One of the advantages of Postgres is the many high quality extensions which makes it suitable for storing a range of data.

You can store:

 * JSON - [builtin](https://www.postgresql.org/docs/current/functions-json.html)
 * Spatial data - [PostGIS](https://postgis.net/)
 * Time series data - [TimescaleDB](https://www.timescale.com/)
 * Even graph data is in the works - [Apache AGE](https://age.apache.org/)

Without these extensions you would require many different specialised databases. Supporting multiple databases means more maintenance work.

By having all of your data in one place, it makes querying it easier. With a single SQL query you can join together time series data, spatial data, and any other relational data. If this data is spread over many databases, you need to join the data together using code, which is less performant, and more work.

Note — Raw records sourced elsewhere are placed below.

(* ===== verification/Accounting.v ===== *)
(** * Clients that a proxy holds one at a time

    What the database and the MongoDB proxy promise about the connections they open:
    an operation that opens or closes some says so in its events, and in each
    operation the clients held before and opened are those closed and held after.
    From that follows, for every sequence of operations, that no client is lost or
    closed twice. *)

From S2P Require Import Prelude.

Class ClientHolder (St E : Type) := {
  moves : St → list E → St → Prop;          (* one operation, with its events *)
  holds : St → option nat;
  opens : E → option nat;
  closes : E → option nat;
  moves_balanced : ∀ s ev s', moves s ev s' →
    option_list (holds s) ++ omap opens ev ≡ₚ omap closes ev ++ option_list (holds s');
}.

Section accounting.
Context `{ClientHolder St E}.

(** A state with the events so far; a new client is a new object. *)
Inductive run_step : St * list E → St * list E → Prop :=
  | run_moves s tr ev s' :
      moves s ev s' → NoDup (omap opens ev) → (∀ c, c ∈ omap opens ev → c ∉ omap opens tr) →
      run_step (s, tr) (s', tr ++ ev).

Definition balanced (x : St * list E) : Prop :=
  NoDup (omap opens x.2) ∧ omap opens x.2 ≡ₚ omap closes x.2 ++ option_list (holds x.1).

Lemma balanced_step x y : run_step x y → balanced x → balanced y.
Proof.
  intros [s tr ev s' Hm Hn Hf] [Hu Hp]. simpl in *. split; simpl; rewrite !omap_app.
  - apply NoDup_app. split_and!; [done| |done]. intros c Hc Hc'. by apply (Hf c).
  - apply moves_balanced in Hm. rewrite Hp, <-!List.app_assoc. by apply Permutation_app_head.
Qed.

Lemma runs_balanced s0 s tr : holds s0 = None → rtc run_step (s0, []) (s, tr) → balanced (s, tr).
Proof.
  intros H0 Hr. apply (rtc_invariant run_step balanced _ _ balanced_step Hr).
  split; simpl; [constructor|by rewrite H0].
Qed.

Lemma runs_closed s0 s tr :
  holds s0 = None → rtc run_step (s0, []) (s, tr) → holds s = None →
  omap opens tr ≡ₚ omap closes tr.
Proof.
  intros H0 Hr Hs. destruct (runs_balanced _ _ _ H0 Hr) as [_ Hp]. simpl in Hp. rewrite Hs in Hp.
  by rewrite List.app_nil_r in Hp.
Qed.
End accounting.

There is also great convenience in only needing to learn one query language - SQL. Many specialist databases have their own query language, which take significant time and effort to learn. It's likely that a large proportion of developers on a team know at least some SQL.

By having all of your data in Postgres, it also means you can use the tools you're familiar with. If your time series data is in a separate database, it's another set of tools you need to learn. Postgres has a huge ecosystem of tools - GUIs such as [PgAdmin](https://www.pgadmin.org/), drivers for most programming languages, and ORMs / query builders like [Piccolo](https://piccolo-orm.com/)!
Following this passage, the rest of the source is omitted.